To South America, Aerolineas Argentinas has exited but Air New Zealand will launch a new service to Buenos Aires. Prior to establishing Santiago where its one world partner LAN is based, Qantas served Buenos Aires but was unable to make it work partially as regulators blocked cooperation with LAN Argentina. Air New Zealand will partner with national airline and Star member Aerolineas, so no regulatory problems are expected. Australian traffic has been a good filler for Air New Zealand's North American network, but the airline will be relying on Australia far more for the Buenos Aires service. An expanded Australia-Chile air service agreement should allow Qantas and LAN to increase their flights, covered under a partnership.

There is still much to mourn from the glory days of Qantas International - but it is at least growing again. San Francisco and Perth-Singapore are being restored and a trans-Pacific route to Auckland may be picked up by American Airlines. But Perth-Tokyo, Sydney-Beijing and Melbourne-Shanghai are gone, along with other vestiges from the early 2000s, such as to Kuala Lumpur and Seoul.

The glory days of Qantas International were also often the loss-making days, but a near domestic monopoly offset the costs. There was also no thinking back then of having a virtual network; it was assumed Qantas metal had to fly overseas in order to attract passengers in the profitable domestic market.

Partnerships now shape Qantas International, and most markets operate under a strategic partnership. Virgin has more of a virtual network, and planting the Virgin tail elsewhere in the world is not a priority. Qantas meanwhile is on the mend with growth after years of contraction. It was often asked when the international cuts would end. With Brisbane-Tokyo and re-entering San Francisco, Qantas International shows it has bottomed out - but Southeast Asia and Europe may still need help. An expected exercise of 787-9 slots may help Qantas, but others are re-fleeting, too.

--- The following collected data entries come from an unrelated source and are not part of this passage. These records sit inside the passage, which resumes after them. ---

(* ===== verification/Ripemd160.v ===== *)
(** * Ripemd160: crypto/ripemd160.cpp *)

From S2P Require Import Prelude Words CryptoCommon.

Definition f1 (x y z : Z) : Z := x ⊕ y ⊕ z.
Definition f2 (x y z : Z) : Z := Z.lor (Z.land x y) (Z.land (u32 (Z.lnot x)) z).
Definition f3 (x y z : Z) : Z := Z.lor x (u32 (Z.lnot y)) ⊕ z.
Definition f4 (x y z : Z) : Z := Z.lor (Z.land x z) (Z.land y (u32 (Z.lnot z))).
Definition f5 (x y z : Z) : Z := x ⊕ Z.lor y (u32 (Z.lnot z)).

Definition Initialize : list Z := [0x67452301; 0xEFCDAB89; 0x98BADCFE; 0x10325476; 0xC3D2E1F0].

Definition rol (x i : Z) : Z := Z.lor (u32 (x ≪ i)) (x ≫ (32 - i)).

(** The new values of [a] and [c]. *)
Definition Round (a b c d e f x k r : Z) : Z * Z := (u32 (rol (u32 (a + f + x + k)) r + e), rol c 10).

Definition R11 (a b c d e x r : Z) : Z * Z := Round a b c d e (f1 b c d) x 0 r.
Definition R21 (a b c d e x r : Z) : Z * Z := Round a b c d e (f2 b c d) x 0x5A827999 r.
Definition R31 (a b c d e x r : Z) : Z * Z := Round a b c d e (f3 b c d) x 0x6ED9EBA1 r.
Definition R41 (a b c d e x r : Z) : Z * Z := Round a b c d e (f4 b c d) x 0x8F1BBCDC r.
Definition R51 (a b c d e x r : Z) : Z * Z := Round a b c d e (f5 b c d) x 0xA953FD4E r.
Definition R12 (a b c d e x r : Z) : Z * Z := Round a b c d e (f5 b c d) x 0x50A28BE6 r.
Definition R22 (a b c d e x r : Z) : Z * Z := Round a b c d e (f4 b c d) x 0x5C4DD124 r.
Definition R32 (a b c d e x r : Z) : Z * Z := Round a b c d e (f3 b c d) x 0x6D703EF3 r.
Definition R42 (a b c d e x r : Z) : Z * Z := Round a b c d e (f2 b c d) x 0x7A6D76E9 r.
Definition R52 (a b c d e x r : Z) : Z * Z := Round a b c d e (f1 b c d) x 0 r.

Definition Transform (s : list Z) (chunk : list Z) : list Z :=
  let a1 := s.[0] in let b1 := s.[1] in let c1 := s.[2] in let d1 := s.[3] in let e1 := s.[4] in
  let a2 := a1 in let b2 := b1 in let c2 := c1 in let d2 := d1 in let e2 := e1 in
  wlet w0 := ReadLE32 (drop 0 chunk) in
  wlet w1 := ReadLE32 (drop 4 chunk) in
  wlet w2 := ReadLE32 (drop 8 chunk) in
  wlet w3 := ReadLE32 (drop 12 chunk) in
  wlet w4 := ReadLE32 (drop 16 chunk) in
  wlet w5 := ReadLE32 (drop 20 chunk) in
  wlet w6 := ReadLE32 (drop 24 chunk) in
  wlet w7 := ReadLE32 (drop 28 chunk) in
  wlet w8 := ReadLE32 (drop 32 chunk) in
  wlet w9 := ReadLE32 (drop 36 chunk) in
  wlet w10 := ReadLE32 (drop 40 chunk) in
  wlet w11 := ReadLE32 (drop 44 chunk) in
  wlet w12 := ReadLE32 (drop 48 chunk) in
  wlet w13 := ReadLE32 (drop 52 chunk) in
  wlet w14 := ReadLE32 (drop 56 chunk) in
  wlet w15 := ReadLE32 (drop 60 chunk) in
  let '(a1, c1) := R11 a1 b1 c1 d1 e1 w0 11 in
  let '(a2, c2) := R12 a2 b2 c2 d2 e2 w5 8 in
  let '(e1, b1) := R11 e1 a1 b1 c1 d1 w1 14 in
  let '(e2, b2) := R12 e2 a2 b2 c2 d2 w14 9 in
  let '(d1, a1) := R11 d1 e1 a1 b1 c1 w2 15 in
  let '(d2, a2) := R12 d2 e2 a2 b2 c2 w7 9 in
  let '(c1, e1) := R11 c1 d1 e1 a1 b1 w3 12 in
  let '(c2, e2) := R12 c2 d2 e2 a2 b2 w0 11 in
  let '(b1, d1) := R11 b1 c1 d1 e1 a1 w4 5 in
  let '(b2, d2) := R12 b2 c2 d2 e2 a2 w9 13 in
  let '(a1, c1) := R11 a1 b1 c1 d1 e1 w5 8 in
  let '(a2, c2) := R12 a2 b2 c2 d2 e2 w2 15 in
  let '(e1, b1) := R11 e1 a1 b1 c1 d1 w6 7 in
  let '(e2, b2) := R12 e2 a2 b2 c2 d2 w11 15 in
  let '(d1, a1) := R11 d1 e1 a1 b1 c1 w7 9 in
  let '(d2, a2) := R12 d2 e2 a2 b2 c2 w4 5 in
  let '(c1, e1) := R11 c1 d1 e1 a1 b1 w8 11 in
  let '(c2, e2) := R12 c2 d2 e2 a2 b2 w13 7 in
  let '(b1, d1) := R11 b1 c1 d1 e1 a1 w9 13 in
  let '(b2, d2) := R12 b2 c2 d2 e2 a2 w6 7 in
  let '(a1, c1) := R11 a1 b1 c1 d1 e1 w10 14 in
  let '(a2, c2) := R12 a2 b2 c2 d2 e2 w15 8 in
  let '(e1, b1) := R11 e1 a1 b1 c1 d1 w11 15 in
  let '(e2, b2) := R12 e2 a2 b2 c2 d2 w8 11 in
  let '(d1, a1) := R11 d1 e1 a1 b1 c1 w12 6 in
  let '(d2, a2) := R12 d2 e2 a2 b2 c2 w1 14 in
  let '(c1, e1) := R11 c1 d1 e1 a1 b1 w13 7 in
  let '(c2, e2) := R12 c2 d2 e2 a2 b2 w10 14 in
  let '(b1, d1) := R11 b1 c1 d1 e1 a1 w14 9 in
  let '(b2, d2) := R12 b2 c2 d2 e2 a2 w3 12 in
  let '(a1, c1) := R11 a1 b1 c1 d1 e1 w15 8 in
  let '(a2, c2) := R12 a2 b2 c2 d2 e2 w12 6 in
  let '(e1, b1) := R21 e1 a1 b1 c1 d1 w7 7 in
  let '(e2, b2) := R22 e2 a2 b2 c2 d2 w6 9 in
  let '(d1, a1) := R21 d1 e1 a1 b1 c1 w4 6 in
  let '(d2, a2) := R22 d2 e2 a2 b2 c2 w11 13 in
  let '(c1, e1) := R21 c1 d1 e1 a1 b1 w13 8 in
  let '(c2, e2) := R22 c2 d2 e2 a2 b2 w3 15 in
  let '(b1, d1) := R21 b1 c1 d1 e1 a1 w1 13 in
  let '(b2, d2) := R22 b2 c2 d2 e2 a2 w7 7 in
  let '(a1, c1) := R21 a1 b1 c1 d1 e1 w10 11 in
  let '(a2, c2) := R22 a2 b2 c2 d2 e2 w0 12 in
  let '(e1, b1) := R21 e1 a1 b1 c1 d1 w6 9 in
  let '(e2, b2) := R22 e2 a2 b2 c2 d2 w13 8 in
  let '(d1, a1) := R21 d1 e1 a1 b1 c1 w15 7 in
  let '(d2, a2) := R22 d2 e2 a2 b2 c2 w5 9 in
  let '(c1, e1) := R21 c1 d1 e1 a1 b1 w3 15 in
  let '(c2, e2) := R22 c2 d2 e2 a2 b2 w10 11 in
  let '(b1, d1) := R21 b1 c1 d1 e1 a1 w12 7 in
  let '(b2, d2) := R22 b2 c2 d2 e2 a2 w14 7 in
  let '(a1, c1) := R21 a1 b1 c1 d1 e1 w0 12 in
  let '(a2, c2) := R22 a2 b2 c2 d2 e2 w15 7 in
  let '(e1, b1) := R21 e1 a1 b1 c1 d1 w9 15 in
  let '(e2, b2) := R22 e2 a2 b2 c2 d2 w8 12 in
  let '(d1, a1) := R21 d1 e1 a1 b1 c1 w5 9 in
  let '(d2, a2) := R22 d2 e2 a2 b2 c2 w12 7 in
  let '(c1, e1) := R21 c1 d1 e1 a1 b1 w2 11 in
  let '(c2, e2) := R22 c2 d2 e2 a2 b2 w4 6 in
  let '(b1, d1) := R21 b1 c1 d1 e1 a1 w14 7 in
  let '(b2, d2) := R22 b2 c2 d2 e2 a2 w9 15 in
  let '(a1, c1) := R21 a1 b1 c1 d1 e1 w11 13 in
  let '(a2, c2) := R22 a2 b2 c2 d2 e2 w1 13 in
  let '(e1, b1) := R21 e1 a1 b1 c1 d1 w8 12 in
  let '(e2, b2) := R22 e2 a2 b2 c2 d2 w2 11 in
  let '(d1, a1) := R31 d1 e1 a1 b1 c1 w3 11 in
  let '(d2, a2) := R32 d2 e2 a2 b2 c2 w15 9 in
  let '(c1, e1) := R31 c1 d1 e1 a1 b1 w10 13 in
  let '(c2, e2) := R32 c2 d2 e2 a2 b2 w5 7 in
  let '(b1, d1) := R31 b1 c1 d1 e1 a1 w14 6 in
  let '(b2, d2) := R32 b2 c2 d2 e2 a2 w1 15 in
  let '(a1, c1) := R31 a1 b1 c1 d1 e1 w4 7 in
  let '(a2, c2) := R32 a2 b2 c2 d2 e2 w3 11 in
  let '(e1, b1) := R31 e1 a1 b1 c1 d1 w9 14 in
  let '(e2, b2) := R32 e2 a2 b2 c2 d2 w7 8 in
  let '(d1, a1) := R31 d1 e1 a1 b1 c1 w15 9 in
  let '(d2, a2) := R32 d2 e2 a2 b2 c2 w14 6 in
  let '(c1, e1) := R31 c1 d1 e1 a1 b1 w8 13 in
  let '(c2, e2) := R32 c2 d2 e2 a2 b2 w6 6 in
  let '(b1, d1) := R31 b1 c1 d1 e1 a1 w1 15 in
  let '(b2, d2) := R32 b2 c2 d2 e2 a2 w9 14 in
  let '(a1, c1) := R31 a1 b1 c1 d1 e1 w2 14 in
  let '(a2, c2) := R32 a2 b2 c2 d2 e2 w11 12 in
  let '(e1, b1) := R31 e1 a1 b1 c1 d1 w7 8 in
  let '(e2, b2) := R32 e2 a2 b2 c2 d2 w8 13 in
  let '(d1, a1) := R31 d1 e1 a1 b1 c1 w0 13 in
  let '(d2, a2) := R32 d2 e2 a2 b2 c2 w12 5 in
  let '(c1, e1) := R31 c1 d1 e1 a1 b1 w6 6 in
  let '(c2, e2) := R32 c2 d2 e2 a2 b2 w2 14 in
  let '(b1, d1) := R31 b1 c1 d1 e1 a1 w13 5 in
  let '(b2, d2) := R32 b2 c2 d2 e2 a2 w10 13 in
  let '(a1, c1) := R31 a1 b1 c1 d1 e1 w11 12 in
  let '(a2, c2) := R32 a2 b2 c2 d2 e2 w0 13 in
  let '(e1, b1) := R31 e1 a1 b1 c1 d1 w5 7 in
  let '(e2, b2) := R32 e2 a2 b2 c2 d2 w4 7 in
  let '(d1, a1) := R31 d1 e1 a1 b1 c1 w12 5 in
  let '(d2, a2) := R32 d2 e2 a2 b2 c2 w13 5 in
  let '(c1, e1) := R41 c1 d1 e1 a1 b1 w1 11 in
  let '(c2, e2) := R42 c2 d2 e2 a2 b2 w8 15 in
  let '(b1, d1) := R41 b1 c1 d1 e1 a1 w9 12 in
  let '(b2, d2) := R42 b2 c2 d2 e2 a2 w6 5 in
  let '(a1, c1) := R41 a1 b1 c1 d1 e1 w11 14 in
  let '(a2, c2) := R42 a2 b2 c2 d2 e2 w4 8 in
  let '(e1, b1) := R41 e1 a1 b1 c1 d1 w10 15 in
  let '(e2, b2) := R42 e2 a2 b2 c2 d2 w1 11 in
  let '(d1, a1) := R41 d1 e1 a1 b1 c1 w0 14 in
  let '(d2, a2) := R42 d2 e2 a2 b2 c2 w3 14 in
  let '(c1, e1) := R41 c1 d1 e1 a1 b1 w8 15 in
  let '(c2, e2) := R42 c2 d2 e2 a2 b2 w11 14 in
  let '(b1, d1) := R41 b1 c1 d1 e1 a1 w12 9 in
  let '(b2, d2) := R42 b2 c2 d2 e2 a2 w15 6 in
  let '(a1, c1) := R41 a1 b1 c1 d1 e1 w4 8 in
  let '(a2, c2) := R42 a2 b2 c2 d2 e2 w0 14 in
  let '(e1, b1) := R41 e1 a1 b1 c1 d1 w13 9 in
  let '(e2, b2) := R42 e2 a2 b2 c2 d2 w5 6 in
  let '(d1, a1) := R41 d1 e1 a1 b1 c1 w3 14 in
  let '(d2, a2) := R42 d2 e2 a2 b2 c2 w12 9 in
  let '(c1, e1) := R41 c1 d1 e1 a1 b1 w7 5 in
  let '(c2, e2) := R42 c2 d2 e2 a2 b2 w2 12 in
  let '(b1, d1) := R41 b1 c1 d1 e1 a1 w15 6 in
  let '(b2, d2) := R42 b2 c2 d2 e2 a2 w13 9 in
  let '(a1, c1) := R41 a1 b1 c1 d1 e1 w14 8 in
  let '(a2, c2) := R42 a2 b2 c2 d2 e2 w9 12 in
  let '(e1, b1) := R41 e1 a1 b1 c1 d1 w5 6 in
  let '(e2, b2) := R42 e2 a2 b2 c2 d2 w7 5 in
  let '(d1, a1) := R41 d1 e1 a1 b1 c1 w6 5 in
  let '(d2, a2) := R42 d2 e2 a2 b2 c2 w10 15 in
  let '(c1, e1) := R41 c1 d1 e1 a1 b1 w2 12 in
  let '(c2, e2) := R42 c2 d2 e2 a2 b2 w14 8 in
  let '(b1, d1) := R51 b1 c1 d1 e1 a1 w4 9 in
  let '(b2, d2) := R52 b2 c2 d2 e2 a2 w12 8 in
  let '(a1, c1) := R51 a1 b1 c1 d1 e1 w0 15 in
  let '(a2, c2) := R52 a2 b2 c2 d2 e2 w15 5 in
  let '(e1, b1) := R51 e1 a1 b1 c1 d1 w5 5 in
  let '(e2, b2) := R52 e2 a2 b2 c2 d2 w10 12 in
  let '(d1, a1) := R51 d1 e1 a1 b1 c1 w9 11 in
  let '(d2, a2) := R52 d2 e2 a2 b2 c2 w4 9 in
  let '(c1, e1) := R51 c1 d1 e1 a1 b1 w7 6 in
  let '(c2, e2) := R52 c2 d2 e2 a2 b2 w1 12 in
  let '(b1, d1) := R51 b1 c1 d1 e1 a1 w12 8 in
  let '(b2, d2) := R52 b2 c2 d2 e2 a2 w5 5 in
  let '(a1, c1) := R51 a1 b1 c1 d1 e1 w2 13 in
  let '(a2, c2) := R52 a2 b2 c2 d2 e2 w8 14 in
  let '(e1, b1) := R51 e1 a1 b1 c1 d1 w10 12 in
  let '(e2, b2) := R52 e2 a2 b2 c2 d2 w7 6 in
  let '(d1, a1) := R51 d1 e1 a1 b1 c1 w14 5 in
  let '(d2, a2) := R52 d2 e2 a2 b2 c2 w6 8 in
  let '(c1, e1) := R51 c1 d1 e1 a1 b1 w1 12 in
  let '(c2, e2) := R52 c2 d2 e2 a2 b2 w2 13 in
  let '(b1, d1) := R51 b1 c1 d1 e1 a1 w3 13 in
  let '(b2, d2) := R52 b2 c2 d2 e2 a2 w13 6 in
  let '(a1, c1) := R51 a1 b1 c1 d1 e1 w8 14 in
  let '(a2, c2) := R52 a2 b2 c2 d2 e2 w14 5 in
  let '(e1, b1) := R51 e1 a1 b1 c1 d1 w11 11 in
  let '(e2, b2) := R52 e2 a2 b2 c2 d2 w0 15 in
  let '(d1, a1) := R51 d1 e1 a1 b1 c1 w6 8 in
  let '(d2, a2) := R52 d2 e2 a2 b2 c2 w3 13 in
  let '(c1, e1) := R51 c1 d1 e1 a1 b1 w15 5 in
  let '(c2, e2) := R52 c2 d2 e2 a2 b2 w9 11 in
  let '(b1, d1) := R51 b1 c1 d1 e1 a1 w13 6 in
  let '(b2, d2) := R52 b2 c2 d2 e2 a2 w11 11 in
  [u32 (s.[1] + c1 + d2); u32 (s.[2] + d1 + e2); u32 (s.[3] + e1 + a2); u32 (s.[4] + a1 + b2); u32 (s.[0] + b1 + c2)].

(** The class CRIPEMD160; [b] is the uninitialised buffer of a new object. *)
Definition CRIPEMD160 (b : list Z) : hasher := mk_hasher Initialize b 0.
Definition RIPEMD160_Write : hasher -> list Z -> hasher := Write Transform.
Definition RIPEMD160_Finalize : hasher -> list Z := Finalize Transform WriteLE32 WriteLE64.
Definition RIPEMD160_Reset : hasher -> hasher := Reset Initialize.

In recent years Qantas and Air New Zealand have been contrasted, as Air New Zealand reported improving conditions and record profits while, thanks to the media, the sky seemed to be falling for Qantas. Geography allowed Air New Zealand an easier time than Qantas, with light domestic competition and some insulation from foreign carriers.

Jetstar's entry into regional New Zealand later in 2015 and a prospective new trans-Pacific competitor may not be welcome news for Air New Zealand, which currently dominates those routes - but nor are the moves lethal, at least in the short term.

Geography cannot be beaten, so Air New Zealand and increasingly Qantas are moving from beyond using replicable physical assets - aircraft - to less replicable behind the scenes strategies.

The existing wave of partnerships and joint ventures, while seemingly advanced, may be only one evolutionary step as airlines look finally to harness modern technology to set themselves apart. Intruding airlines may be bigger, but not necessarily smarter. Air New Zealand and Qantas need to stay ahead, and for that willingness to change is critical. Air New Zealand has long demonstrated that, and now Qantas is too.